### [Supplied data]
Example present_shows_witness : exists d', present tiny_fb = Ret tt d' /\ screen_pixel (video d') tiny 1 1 = 4.
Proof.
  destruct (present_shows tiny tiny_fb eq_refl tiny_ok (or_introl eq_refl)) as (d' & s' & E & _ & _ & _ & Hs & _).
  exists d'. split; [exact E|]. vm_compute in E. injection E as <-. vm_compute. reflexivity.
Defined.
Example present_region_suffices_witness : exists d1 d2 d3 d4,
  present tiny_fb = Ret tt d1 /\ with_surface (fill_rect 1 0 5 1 9) d1 = Ret tt d2 /\
  present_region 1 0 5 1 d2 = Ret tt d3 /\ present d2 = Ret tt d4 /\ state d3 = state d4 /\ video d3 ≡ video d4.
Proof.
  apply (present_region_suffices tiny tiny_fb 1 0 5 1 (fill_rect 1 0 5 1 9) eq_refl tiny_ok (or_introl eq_refl));
    try (unfold in_u; lia). apply rect_in_box; unfold in_u; lia.
Defined.
Example restore_undoes_drawing_witness : exists saved d1,
  snapshot_region 1 1 2 2 tiny_fb = Ret saved tiny_fb /\ with_surface (fill_rect 1 1 2 2 9) tiny_fb = Ret tt d1 /\
  restore_region 1 1 2 2 saved d1 = Ret tt tiny_fb.
Proof.
  destruct (restore_undoes_drawing tiny tiny_fb 1 1 2 2 (fill_rect 1 1 2 2 9) eq_refl tiny_ok) as (saved & d1 & E1 & _ & E2 & E3);
    try (unfold in_u; lia).
  - apply rect_in_box; unfold in_u; lia.
  - exists saved, d1. split; [exact E1|]. split; [exact E2|exact E3].
Defined.
Example spans_match_defaults_witness :
  buf_blend_span 1 0 3 0xFFFFFF 128 tiny = blend_span_default buf_put_pixel buf_get_pixel 1 0 3 0xFFFFFF 128 tiny.
Proof.
  apply (spans_match_defaults tiny 1 0 3 0xFFFFFF 128 [5; 6; 7] 0); try (unfold in_u; cbn; lia).
  apply display_pix_ok, tiny_ok.
Defined.
Example shadow_matches_layers_witness : exists s1 s2,
  draw_window_shadow 0 0 1 1 1 tiny = Ret tt s1 /\ layered_shadow 0 0 1 1 1 tiny = Ret tt s2.
Proof.
  destruct (@shadow_matches_layers State state_surface (buffer_spec tiny) 0 0 1 1 1 tiny) as (s1 & s2 & E1 & E2 & _);
    try (unfold fits; lia); [exact (display_pix_ok tiny tiny_ok)|reflexivity|].
  exists s1, s2. split; [exact E1|exact E2].
Defined.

### [What you will do]
The full set of entries should be transcribed exactly.

### [Solution to the problem]
Example present_shows_witness : exists d', present tiny_fb = Ret tt d' /\ screen_pixel (video d') tiny 1 1 = 4.
Proof.
  destruct (present_shows tiny tiny_fb eq_refl tiny_ok (or_introl eq_refl)) as (d' & s' & E & _ & _ & _ & Hs & _).
  exists d'. split; [exact E|]. vm_compute in E. injection E as <-. vm_compute. reflexivity.
Defined.
Example present_region_suffices_witness : exists d1 d2 d3 d4,
  present tiny_fb = Ret tt d1 /\ with_surface (fill_rect 1 0 5 1 9) d1 = Ret tt d2 /\
  present_region 1 0 5 1 d2 = Ret tt d3 /\ present d2 = Ret tt d4 /\ state d3 = state d4 /\ video d3 ≡ video d4.
Proof.
  apply (present_region_suffices tiny tiny_fb 1 0 5 1 (fill_rect 1 0 5 1 9) eq_refl tiny_ok (or_introl eq_refl));
    try (unfold in_u; lia). apply rect_in_box; unfold in_u; lia.
Defined.
Example restore_undoes_drawing_witness : exists saved d1,
  snapshot_region 1 1 2 2 tiny_fb = Ret saved tiny_fb /\ with_surface (fill_rect 1 1 2 2 9) tiny_fb = Ret tt d1 /\
  restore_region 1 1 2 2 saved d1 = Ret tt tiny_fb.
Proof.
  destruct (restore_undoes_drawing tiny tiny_fb 1 1 2 2 (fill_rect 1 1 2 2 9) eq_refl tiny_ok) as (saved & d1 & E1 & _ & E2 & E3);
    try (unfold in_u; lia).
  - apply rect_in_box; unfold in_u; lia.
  - exists saved, d1. split; [exact E1|]. split; [exact E2|exact E3].
Defined.
Example spans_match_defaults_witness :
  buf_blend_span 1 0 3 0xFFFFFF 128 tiny = blend_span_default buf_put_pixel buf_get_pixel 1 0 3 0xFFFFFF 128 tiny.
Proof.
  apply (spans_match_defaults tiny 1 0 3 0xFFFFFF 128 [5; 6; 7] 0); try (unfold in_u; cbn; lia).
  apply display_pix_ok, tiny_ok.
Defined.
Example shadow_matches_layers_witness : exists s1 s2,
  draw_window_shadow 0 0 1 1 1 tiny = Ret tt s1 /\ layered_shadow 0 0 1 1 1 tiny = Ret tt s2.
Proof.
  destruct (@shadow_matches_layers State state_surface (buffer_spec tiny) 0 0 1 1 1 tiny) as (s1 & s2 & E1 & E2 & _);
    try (unfold fits; lia); [exact (display_pix_ok tiny tiny_ok)|reflexivity|].
  exists s1, s2. split; [exact E1|exact E2].
Defined.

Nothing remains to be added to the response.